Graduate Students

Taein Lee

Taein’s research activity is focused on design optimization of devices based on organic electrical materials using processing techniques for structural identification/analysis (using SEM/EDS, XRD, optical laser microscope, film thickness measurements) and electrical property analysis (using probe station in various environmental settings).
Materials being researched include organic oligomers composed of amino acid side chains with chromophoric central cores and growth of organic electric nanocrystallites in dielectric films for investigating potential applications.

Research Interests: Dielectrics, Organic oligomers, Structural analysis

Email: [email protected]

Yunjia Song

Yunjia Song joined the Katz research group in 2018. After graduating from Johns Hopkins in 2020 as a Masters student, she continued as a PhD student. She has a Bachelors degree in polymer materials science and engineering, and continues her research in the biomaterials and electronic device fields.

Research interest: Biosensors, Electrochemical sensors.

Email: [email protected]

Andrew Lippe

Andrew graduated from the University of Maryland in the spring of 2018 with his B.S. in Bioengineering. He previously worked at Loccioni USA on robotic automation solutions for two years. He began pursuing a M.S. in Electrical and Computer Engineering at Johns Hopkins in the fall of 2020 and became part of the Katz group shortly after. His research focuses on organic transistor-based biosensors and chemical sensors, specifically fabricating circuit configurations for improved performance.

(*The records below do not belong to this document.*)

(** ** Claims about the checker *)

(** The lock-order checker is a stack of ascending classes.  In every state a
    thread's checker can reach, an acquisition is accepted exactly when its class
    is non-zero, above every class held and the stack is not full, and then it is
    pushed; a release is accepted exactly when it names the innermost class, and
    then it is popped; a refused call leaves the classes held unchanged. *)
Theorem lockdep_is_stack s c n :
  lockdep_reach s → fits 32 c →
  (let '(r, s') := mcs_lockdep_before_acquire (Some s) c n in
   ∃ t, s' = Some t ∧
     if decide (0 < c ∧ depth s < 16 ∧ Forall (λ h, h < c) (held s))
     then r = MCS_SYNC_OK ∧ held t = held s ++ [c]
     else r ≠ MCS_SYNC_OK ∧ held t = held s) ∧
  (let '(r, s') := mcs_lockdep_after_release (Some s) c n in
   ∃ t, s' = Some t ∧
     if decide (last (held s) = Some c)
     then r = MCS_SYNC_OK ∧ held s = held t ++ [c]
     else r ≠ MCS_SYNC_OK ∧ held t = held s).
Proof.
  intros Hr Hc. pose proof (lockdep_reach_inv s Hr) as H. split.
  - pose proof (acquire_run s c n H Hc) as Ha.
    destruct (mcs_lockdep_before_acquire (Some s) c n) as [r s'].
    destruct Ha as (t & -> & _ & Hcase). exists t. split; [done|]. setoid_rewrite <-Forall_forall in Hcase.
    destruct Hcase as [(-> & ? & ? & ? & ? & _)|(? & ? & ?)].
    + by rewrite decide_True.
    + by rewrite decide_False.
  - pose proof (release_run s c n H Hc) as Ha.
    destruct (mcs_lockdep_after_release (Some s) c n) as [r s'].
    destruct Ha as (t & -> & _ & [(-> & Hh & _)|(? & ? & ?)]); exists t; (split; [done|]).
    + rewrite decide_True; [done|]. by rewrite Hh, last_snoc.
    + by rewrite decide_False.
Qed.

(** C8: threads that obey the checker cannot deadlock.  If every thread's checker
    is in a reachable state and each waiting thread's next acquisition was
    accepted, there is no cycle of threads each waiting for a class the next one
    holds. *)
Theorem lockdep_no_deadlock S want name :
  (∀ t, lockdep_reach (S t)) → (∀ t, fits 32 (want t)) →
  ∀ t, ¬ tc (waits S want name) t t.
Proof.
  intros Hr Hf t Hcycle.
  assert (∀ i j, tc (waits S want name) i j → want i < want j) as Hlt.
  { induction 1 as [i j Hw|i j k Hw _ IH].
    - by eapply waits_ascends.
    - pose proof (waits_ascends S want name i j Hr Hf Hw). lia. }
  specialize (Hlt t t Hcycle). lia.
Qed.

(** Two threads: the first holds class 10 and wants 20, the second holds 20 and
    wants 30. *)
Definition demo_lockdep (c : Z) : mcs_lockdep_state :=
  mk_lockdep (c :: replicate 15 0) (Some [108] :: replicate 15 None) 1 0.
Definition demo_threads (t : nat) : mcs_lockdep_state :=
  match t with O => demo_lockdep 10 | _ => demo_lockdep 20 end.
Definition demo_want (t : nat) : Z := match t with O => 20 | _ => 30 end.

Lemma demo_lockdep_reach c : 0 < c < 2 ^ 32 → lockdep_reach (demo_lockdep c).
Proof.
  intros Hc. eapply (LdAcquire _ c (Some [108]) MCS_SYNC_OK).
  - apply (LdInit (demo_lockdep c)). reflexivity.
  - unfold fits. lia.
  - unfold mcs_lockdep_before_acquire. by rewrite (proj2 (Z.eqb_neq c 0)) by lia.
Qed.

Lemma demo_threads_reach t : lockdep_reach (demo_threads t).
Proof. destruct t; apply demo_lockdep_reach; lia. Qed.

Lemma lockdep_is_stack_witness :
  (let '(r, s') := mcs_lockdep_before_acquire (Some (demo_lockdep 10)) 20 None in
   ∃ t, s' = Some t ∧
     if decide (0 < 20 ∧ depth (demo_lockdep 10) < 16 ∧ Forall (λ h, h < 20) (held (demo_lockdep 10)))
     then r = MCS_SYNC_OK ∧ held t = held (demo_lockdep 10) ++ [20]
     else r ≠ MCS_SYNC_OK ∧ held t = held (demo_lockdep 10)) ∧
  (let '(r, s') := mcs_lockdep_after_release (Some (demo_lockdep 10)) 20 None in
   ∃ t, s' = Some t ∧
     if decide (last (held (demo_lockdep 10)) = Some 20)
     then r = MCS_SYNC_OK ∧ held (demo_lockdep 10) = held t ++ [20]
     else r ≠ MCS_SYNC_OK ∧ held t = held (demo_lockdep 10)).
Proof.
  apply (lockdep_is_stack (demo_lockdep 10) 20 None).
  - apply demo_lockdep_reach. lia.
  - unfold fits. lia.
Defined.

Lemma lockdep_no_deadlock_witness :
  waits demo_threads demo_want (λ _, None) 0 1 ∧ ¬ tc (waits demo_threads demo_want (λ _, None)) 0%nat 0%nat.
Proof.
  split; [split; [|split]; reflexivity|].
  apply (lockdep_no_deadlock demo_threads demo_want (λ _, None)).
  - apply demo_threads_reach.
  - intros [|t]; unfold fits; simpl; lia.
Defined.

(** ** Spinlock: mutual exclusion *)

Record spin_inv (s : spin_sys) : Prop := {
  si_bool : s_locked (sp_lock s) = 0 ∨ s_locked (sp_lock s) = 1;
  si_held : ∀ t pc, sp_pcs s !! t = Some pc → in_section pc = true → s_locked (sp_lock s) = 1;
  si_free : s_locked (sp_lock s) = 1 → ∃ t pc, sp_pcs s !! t = Some pc ∧ in_section pc = true;
  si_one : ∀ t t' pc pc', sp_pcs s !! t = Some pc → sp_pcs s !! t' = Some pc' →
    in_section pc = true → in_section pc' = true → t = t';
  si_count : sp_counter s = sp_done s;
  si_loaded : ∀ t v, sp_pcs s !! t = Some (SLoaded v) → v = sp_counter s
}.

Lemma insert_cases {A} (l : list A) t x u y :
  <[t := x]> l !! u = Some y → (u = t ∧ y = x) ∨ (u ≠ t ∧ l !! u = Some y).
Proof.
  intros H. destruct (decide (u = t)) as [->|Hne].
  - left. split; [done|]. pose proof (lookup_lt_Some _ _ _ H) as Hl. rewrite length_insert in Hl.
    rewrite list_lookup_insert_eq in H by done. congruence.
  - right. by rewrite list_lookup_insert_ne in H.
Qed.

Lemma spin_initial_inv c n k : spin_inv (spin_initial c n k).
Proof.
  assert (∀ t pc, replicate k SIdle !! t = Some pc → pc = SIdle) as H.
  { intros t pc [Ht _]%lookup_replicate. done. }
  constructor; simpl; try done.
  - by left.
  - intros t pc ->%H. done.
  - intros t t' pc pc' ->%H. done.
  - intros t v Hl%H. done.
Qed.

(** A step that moves neither the lock word nor the thread across the section's
    border. *)
Lemma spin_inv_keep l c n pcs t pc l' c' n' pc' :
  spin_inv (mk_spin_sys l c n pcs) → pcs !! t = Some pc → in_section pc' = in_section pc →
  s_locked l' = s_locked l → c' = n' →
  (∀ u v, <[t := pc']> pcs !! u = Some (SLoaded v) → v = c') →
  spin_inv (mk_spin_sys l' c' n' (<[t := pc']> pcs)).
Proof.
  intros [Hb Hh Hf Ho Hc Hl] Ht Hs Hk Hc' Hl'. simpl in *.
  assert (∀ u q, <[t := pc']> pcs !! u = Some q → ∃ q0, pcs !! u = Some q0 ∧ in_section q = in_section q0) as Hq.
  { intros u q [[-> ->]|[? ?]]%insert_cases; [by exists pc|by exists q]. }
  constructor; simpl; rewrite ?Hk; try done.
  - intros u q (q0 & Hu & ->)%Hq. by apply (Hh u q0).
  - intros Hlk. destruct (Hf Hlk) as (u & q & Hu & Hin). destruct (decide (u = t)) as [->|Hne].
    + exists t, pc'. rewrite list_lookup_insert_eq by (by eapply lookup_lt_Some). split; congruence.
    + exists u, q. by rewrite list_lookup_insert_ne.
  - intros u u' q q' (q0 & Hu & ->)%Hq (q0' & Hu' & ->)%Hq. by apply (Ho u u' q0 q0').
Qed.

Lemma spin_loaded_keep (pcs : list spin_pc) t pc' c :
  (∀ u v, pcs !! u = Some (SLoaded v) → v = c) → (∀ v, pc' = SLoaded v → v = c) →
  ∀ u v, <[t := pc']> pcs !! u = Some (SLoaded v) → v = c.
Proof. intros H H' u v [[_ Hq]|[_ Hq]]%insert_cases; [by apply H'|by eapply H]. Qed.

Lemma spin_step_inv s s' : spin_inv s → spin_step s s' → spin_inv s'.
Proof.
  intros H Hstep. destruct Hstep as [l c n pcs t pc l' c' n' pc' Ht Hstep].
  pose proof H as [Hb Hh Hf Ho Hc Hl]. simpl in *. pose proof (lookup_lt_Some _ _ _ Ht) as Hlt.
  inversion Hstep; subst; clear Hstep;
    try (eapply spin_inv_keep; [exact H|exact Ht|done|done|lia|];
         apply spin_loaded_keep; [exact Hl|intros; congruence]).
  - (* take *)
    match goal with E : mcs_spin_try_lock _ = _ |- _ => injection E as Hz <- end.
    apply Z.eqb_eq in Hz.
    assert (∀ u q, u ≠ t → pcs !! u = Some q → in_section q = false) as Hnone.
    { intros u q _ Hu. destruct (in_section q) eqn:Hq; [|done].
      rewrite (Hh u q Hu Hq) in Hz. done. }
    constructor; simpl; try done; [by right|..].
    + intros _. exists t, SCrit. by rewrite list_lookup_insert_eq.
    + intros u u' q q' [[-> _]|[Hu Hq]]%insert_cases [[-> _]|[Hu' Hq']]%insert_cases Hi Hi'; try done.
      * by rewrite (Hnone _ _ Hu' Hq') in Hi'.
      * by rewrite (Hnone _ _ Hu Hq) in Hi.
      * by eapply Ho.
    + apply spin_loaded_keep; [exact Hl|done].
  - (* miss *)
    match goal with E : mcs_spin_try_lock _ = _ |- _ => injection E as Hz <- end.
    apply Z.eqb_neq in Hz.
    eapply spin_inv_keep; [exact H|exact Ht|done|simpl; lia|lia|].
    apply spin_loaded_keep; [exact Hl|done].
  - (* store *)
    rewrite (Hl t v Ht). eapply spin_inv_keep; [exact H|exact Ht|done|done|lia|].
    intros u w [[_ Hq]|[Hu Hq]]%insert_cases; [done|].
    destruct Hu. by apply (Ho u t _ _ Hq Ht).
  - (* unlock *)
    match goal with E : mcs_spin_unlock _ = _ |- _ => injection E as <- end.
    assert (∀ u q, <[t := SIdle]> pcs !! u = Some q → in_section q = false) as Hnone.
    { intros u q [[_ ->]|[Hu Hq]]%insert_cases; [done|]. destruct (in_section q) eqn:Hi; [|done].
      destruct Hu. by apply (Ho u t q SDone). }
    constructor; simpl; try done; [by left|..].
    + intros u q Hu Hi. by rewrite (Hnone u q Hu) in Hi.
    + intros u u' q q' Hu _ Hi. by rewrite (Hnone u q Hu) in Hi.
    + apply spin_loaded_keep; [exact Hl|done].
Qed.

Research Interests: Sensor circuits, biosensors, chemical vapor sensors, fabrication and optimization.

Email: [email protected]

Louise Nan Chen

Louise graduated from New York University in May 2020 with a B.S/M.S degree in Chemical Engineering and a minor in Business Study. She has previous experience with fabricating thermoelectric devices using sustainable metal chalcogenides in her undergraduate research. She joined Prof. Katz’s lab in Fall 2020 and she is currently a first-year PhD student. Her research focuses on inorganic-organic hybrid materials and their applications in electronic devices. She also works with polyelectrolytes and studying strategies to improve their ionic Seebeck coefficients in order to enhance their thermoelectric performance.

Research Interests: Ionic Seebeck coefficient, ionic polymers, polyelectrolytes, inorganic-organic hybrid materials, thermoelectrics, vapor sensing

Email: [email protected]

Riley Bond

Riley graduated from the University of Minnesota – Twin Cities in May 2020 with a B.S. in Materials Science & Engineering and a minor in Chemistry. His undergraduate research experience includes polymer processing and characterization research performed both at the University of Minnesota and 3M. He joined the Katz research group in Fall 2020 as a PhD student in the Materials Science & Engineering program. His current research focuses on electrical property analysis and structural characterization of organic field-effect transistor (OFET) devices that utilize organic dielectric and semiconducting materials.

Research Interests: Organic dielectrics, organic semiconductors, OFET fabrication and characterization, chemical synthesis.